Most of us over the last few years have at one point (openly, or secretly on Google), asked the question, “What is IoT?”. The explanations have often involved something to do with coffee makers, refrigerators, or other home appliances. While these are simple ways to explain the concept, they’re also not representative of the intent or capability of IoT.
Heavy industries, like oil & gas, have been experimenting with IoT in past years in an increasingly meaningful way. The most commonly used examples are applications involving pipeline sensors, and heavy equipment preventative maintenance. Through the downturn in the Calgary economy it’s become clear which businesses are looking forward, and which are operating only in a moment-by-moment survival mentality. The common reactions that we’re all familiar with to the boom and bust cycle of the energy world are cutbacks in capital expenditure, and layoffs. What have the corporations been doing that have put a different spin on the latest economic downturn? They’ve been looking for, & finding, ways to increase efficiencies to mitigate the need to downsize with traditional methods.

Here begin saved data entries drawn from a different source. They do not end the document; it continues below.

Definition set_errors v (r : Parser) : Parser :=
  {| namespace := namespace r; orgname := orgname r; errors := v;
     warnings := warnings r; header_comment := header_comment r;
     misp_event := misp_event r;
     ctx_course_of_action := ctx_course_of_action r;
     ctx_threat_actor := ctx_threat_actor r; ctx_ttp := ctx_ttp r;
     courses_of_action := courses_of_action r;
     threat_actors := threat_actors r; ttps := ttps r;
     orgc_name := orgc_name r; incident := incident r;
     stix_package := stix_package r |}.
Definition set_warnings v (r : Parser) : Parser :=
  {| namespace := namespace r; orgname := orgname r; errors := errors r;
     warnings := v; header_comment := header_comment r;
     misp_event := misp_event r;
     ctx_course_of_action := ctx_course_of_action r;
     ctx_threat_actor := ctx_threat_actor r; ctx_ttp := ctx_ttp r;
     courses_of_action := courses_of_action r;
     threat_actors := threat_actors r; ttps := ttps r;
     orgc_name := orgc_name r; incident := incident r;
     stix_package := stix_package r |}.
Definition set_header_comment v (r : Parser) : Parser :=
  {| namespace := namespace r; orgname := orgname r; errors := errors r;
     warnings := warnings r; header_comment := v;
     misp_event := misp_event r;
     ctx_course_of_action := ctx_course_of_action r;
     ctx_threat_actor := ctx_threat_actor r; ctx_ttp := ctx_ttp r;
     courses_of_action := courses_of_action r;
     threat_actors := threat_actors r; ttps := ttps r;
     orgc_name := orgc_name r; incident := incident r;
     stix_package := stix_package r |}.
Definition set_misp_event v (r : Parser) : Parser :=
  {| namespace := namespace r; orgname := orgname r; errors := errors r;
     warnings := warnings r; header_comment := header_comment r;
     misp_event := v; ctx_course_of_action := ctx_course_of_action r;
     ctx_threat_actor := ctx_threat_actor r; ctx_ttp := ctx_ttp r;
     courses_of_action := courses_of_action r;
     threat_actors := threat_actors r; ttps := ttps r;
     orgc_name := orgc_name r; incident := incident r;
     stix_package := stix_package r |}.
Definition set_ctx_course_of_action v (r : Parser) : Parser :=
  {| namespace := namespace r; orgname := orgname r; errors := errors r;
     warnings := warnings r; header_comment := header_comment r;
     misp_event := misp_event r; ctx_course_of_action := v;
     ctx_threat_actor := ctx_threat_actor r; ctx_ttp := ctx_ttp r;
     courses_of_action := courses_of_action r;
     threat_actors := threat_actors r; ttps := ttps r;
     orgc_name := orgc_name r; incident := incident r;
     stix_package := stix_package r |}.
Definition set_ctx_threat_actor v (r : Parser) : Parser :=
  {| namespace := namespace r; orgname := orgname r; errors := errors r;
     warnings := warnings r; header_comment := header_comment r;
     misp_event := misp_event r;
     ctx_course_of_action := ctx_course_of_action r; ctx_threat_actor := v;
     ctx_ttp := ctx_ttp r; courses_of_action := courses_of_action r;
     threat_actors := threat_actors r; ttps := ttps r;
     orgc_name := orgc_name r; incident := incident r;
     stix_package := stix_package r |}.
Definition set_ctx_ttp v (r : Parser) : Parser :=
  {| namespace := namespace r; orgname := orgname r; errors := errors r;
     warnings := warnings r; header_comment := header_comment r;
     misp_event := misp_event r;
     ctx_course_of_action := ctx_course_of_action r;
     ctx_threat_actor := ctx_threat_actor r; ctx_ttp := v;
     courses_of_action := courses_of_action r;
     threat_actors := threat_actors r; ttps := ttps r;
     orgc_name := orgc_name r; incident := incident r;
     stix_package := stix_package r |}.
Definition set_courses_of_action v (r : Parser) : Parser :=
  {| namespace := namespace r; orgname := orgname r; errors := errors r;
     warnings := warnings r; header_comment := header_comment r;
     misp_event := misp_event r;
     ctx_course_of_action := ctx_course_of_action r;
     ctx_threat_actor := ctx_threat_actor r; ctx_ttp := ctx_ttp r;
     courses_of_action := v; threat_actors := threat_actors r;
     ttps := ttps r; orgc_name := orgc_name r; incident := incident r;
     stix_package := stix_package r |}.
Definition set_threat_actors v (r : Parser) : Parser :=
  {| namespace := namespace r; orgname := orgname r; errors := errors r;
     warnings := warnings r; header_comment := header_comment r;
     misp_event := misp_event r;
     ctx_course_of_action := ctx_course_of_action r;
     ctx_threat_actor := ctx_threat_actor r; ctx_ttp := ctx_ttp r;
     courses_of_action := courses_of_action r; threat_actors := v;
     ttps := ttps r; orgc_name := orgc_name r; incident := incident r;
     stix_package := stix_package r |}.
Definition set_ttps v (r : Parser) : Parser :=
  {| namespace := namespace r; orgname := orgname r; errors := errors r;
     warnings := warnings r; header_comment := header_comment r;
     misp_event := misp_event r;
     ctx_course_of_action := ctx_course_of_action r;
     ctx_threat_actor := ctx_threat_actor r; ctx_ttp := ctx_ttp r;
     courses_of_action := courses_of_action r;
     threat_actors := threat_actors r; ttps := v; orgc_name := orgc_name r;
     incident := incident r; stix_package := stix_package r |}.
Definition set_orgc_name v (r : Parser) : Parser :=
  {| namespace := namespace r; orgname := orgname r; errors := errors r;
     warnings := warnings r; header_comment := header_comment r;
     misp_event := misp_event r;
     ctx_course_of_action := ctx_course_of_action r;
     ctx_threat_actor := ctx_threat_actor r; ctx_ttp := ctx_ttp r;
     courses_of_action := courses_of_action r;
     threat_actors := threat_actors r; ttps := ttps r; orgc_name := v;
     incident := incident r; stix_package := stix_package r |}.
Definition set_incident v (r : Parser) : Parser :=
  {| namespace := namespace r; orgname := orgname r; errors := errors r;
     warnings := warnings r; header_comment := header_comment r;
     misp_event := misp_event r;
     ctx_course_of_action := ctx_course_of_action r;
     ctx_threat_actor := ctx_threat_actor r; ctx_ttp := ctx_ttp r;
     courses_of_action := courses_of_action r;
     threat_actors := threat_actors r; ttps := ttps r;
     orgc_name := orgc_name r; incident := v;
     stix_package := stix_package r |}.
Definition set_stix_package v (r : Parser) : Parser :=
  {| namespace := namespace r; orgname := orgname r; errors := errors r;
     warnings := warnings r; header_comment := header_comment r;
     misp_event := misp_event r;
     ctx_course_of_action := ctx_course_of_action r;
     ctx_threat_actor := ctx_threat_actor r; ctx_ttp := ctx_ttp r;
     courses_of_action := courses_of_action r;
     threat_actors := threat_actors r; ttps := ttps r;
     orgc_name := orgc_name r; incident := incident r; stix_package := v |}.
(** * Consent Ledger Protocol (CNL-1.0): a shallow embedding and its properties

    The development follows the TypeScript sources file by file:
    - [types.ts]           the records and enumerations of the data model;
    - [hash.ts]            [chainHash] and the two canonical payloads;
    - [matcher.ts]         [matchConsent] and the seven constraint evaluators;
    - [drift-detector.ts]  the five scope-creep detectors;
    - [consent-ledger.ts]  the [ConsentLedger] class, as explicit state passing.

    JavaScript numbers are IEEE 754 binary64 values and are modelled by Rocq's
    primitive floats, which are the same format with the same operations.
    Counters and array lengths are natural numbers, and epoch milliseconds are
    integers; both are exact in binary64 over the range a ledger can reach.
    Strings are byte strings.  What the sources obtain from the JavaScript
    runtime (SHA-256, [parseFloat], [Date] parsing, case mapping, trimming,
    number printing, JSON) is taken through the interface [JSRuntime], so every
    theorem holds for whatever the runtime computes. *)

From Stdlib Require Import ZArith Floats Uint63 Bool Ascii String.
From stdpp Require Import base option list gmap strings fin_maps pretty sorting.

Set Default Proof Using "Type".
Set Warnings "-inexact-float,-register-all".
Local Open Scope string_scope.

(** ** JavaScript values held in an action's open parameter mapping *)

(** [Record<string, unknown>]: the values a parameter can hold.  [JUndefined]
    is also what reading an absent key yields. *)
Inductive JSValue : Type :=
  | JUndefined
  | JNull
  | JBool (b : bool)
  | JNumber (n : float)
  | JString (s : string)
  | JArray (items : list JSValue)
  | JObject (props : list (string * JSValue)).

(** [a ?? b]: [b] when [a] is [null] or [undefined], else [a]. *)
Definition nullish (v : JSValue) : bool :=
  match v with JUndefined | JNull => true | _ => false end.

Definition coalesce (a b : JSValue) : JSValue := if nullish a then b else a.

Infix "??" := coalesce (at level 61, left associativity).

(** [parameters.key] on a plain object used as a map. *)
Definition prop (parameters : gmap string JSValue) (key : string) : JSValue :=
  default JUndefined (parameters !! key).

(** ** types.ts *)

Definition schema : string := "CNL-1.0".

Inductive ConsentScope :=
  | specific | categorical | standing | emergency | delegated.

Inductive ConsentStatus :=
  | authorised | exceeded | within_bounds | revoked_status | expired
  | pending_ratification.

Inductive ConstraintType :=
  | monetary_limit | domain_restriction | time_window | approval_required
  | recipient_restriction | frequency_limit | custom.

Inductive ViolationSeverity := minor | major | critical.

#[global] Instance ConsentScope_eq_dec : EqDecision ConsentScope.
Proof. solve_decision. Defined.
#[global] Instance ConsentStatus_eq_dec : EqDecision ConsentStatus.
Proof. solve_decision. Defined.
#[global] Instance ConstraintType_eq_dec : EqDecision ConstraintType.
Proof. solve_decision. Defined.
#[global] Instance ViolationSeverity_eq_dec : EqDecision ViolationSeverity.
Proof. solve_decision. Defined.

(** The string each member of a union of string literals is at run time. *)
Definition ConsentScope_str (s : ConsentScope) : string :=
  match s with
  | specific => "specific" | categorical => "categorical"
  | standing => "standing" | emergency => "emergency"
  | delegated => "delegated"
  end.

Definition ConstraintType_str (t : ConstraintType) : string :=
  match t with
  | monetary_limit => "monetary_limit"
  | domain_restriction => "domain_restriction"
  | time_window => "time_window"
  | approval_required => "approval_required"
  | recipient_restriction => "recipient_restriction"
  | frequency_limit => "frequency_limit"
  | custom => "custom"
  end.

Definition ConsentStatus_str (s : ConsentStatus) : string :=
  match s with
  | authorised => "authorised" | exceeded => "exceeded"
  | within_bounds => "within_bounds" | revoked_status => "revoked"
  | expired => "expired" | pending_ratification => "pending_ratification"
  end.

Definition ViolationSeverity_str (s : ViolationSeverity) : string :=
  match s with minor => "minor" | major => "major" | critical => "critical" end.

Module ConsentConstraint.
Record t := mk {
  type : ConstraintType;
  description : string;
  parameter : string;
}.
End ConsentConstraint.

Module AuthorisationEntry.
Record t := mk {
  id : string;
  timestamp : string;
  principal_id : string;
  agent_id : string;
  scope : ConsentScope;
  description : string;
  constraints : list ConsentConstraint.t;
  expires_at : option string;
  revoked : bool;
  revoked_at : option string;
  hash : string;
  previous_hash : string;
}.

Definition set_hash (h : string) (a : t) : t :=
  mk (id a) (timestamp a) (principal_id a) (agent_id a) (scope a)
     (description a) (constraints a) (expires_at a) (revoked a)
     (revoked_at a) h (previous_hash a).
End AuthorisationEntry.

How has IoT helped with increasing efficiency and saving money at a time where it may seem risky to be investing in new technology?
Broadly speaking, there are two categories that IoT within oil & gas impacts the most:
First – in the field.
The people closest to the equipment being used are benefited by increased performance, safety, and efficiency in maintenance. They get feedback by the second, allowing them to be more responsive, and therefore more efficient.
Second – in the office.
Those making strategic decisions are being armed with all of the data that their field teams are using in real-time, bite-size pieces – only decision makers are seeing it through the birds eye view of big data analytics. Instead of focusing only on the small snapshots formerly available, or more detailed reports that are months or years outdated by the time all the data is analysed - managers, directors, and C-level executives are getting meaningful information from pipelines, plants, & refineries faster than ever before. All with reduced latency and increased security because data is directly sent to, and stored, in the Cloud.
The result of these two pieces working together is that those corporations that have made the investment in new technology in a down economy enjoy two main benefits. They have been well-served in a down market by being able to make responsive decisions on a timeline that is meaningful to both business considerations and the welfare of employees. At the same time, they have set themselves up to be more competitive due to far greater business insight as the Calgary market gains momentum again.
So, our answer is that IoT in heavy industry is definitely here to stay – and reaches far beyond your coffee maker.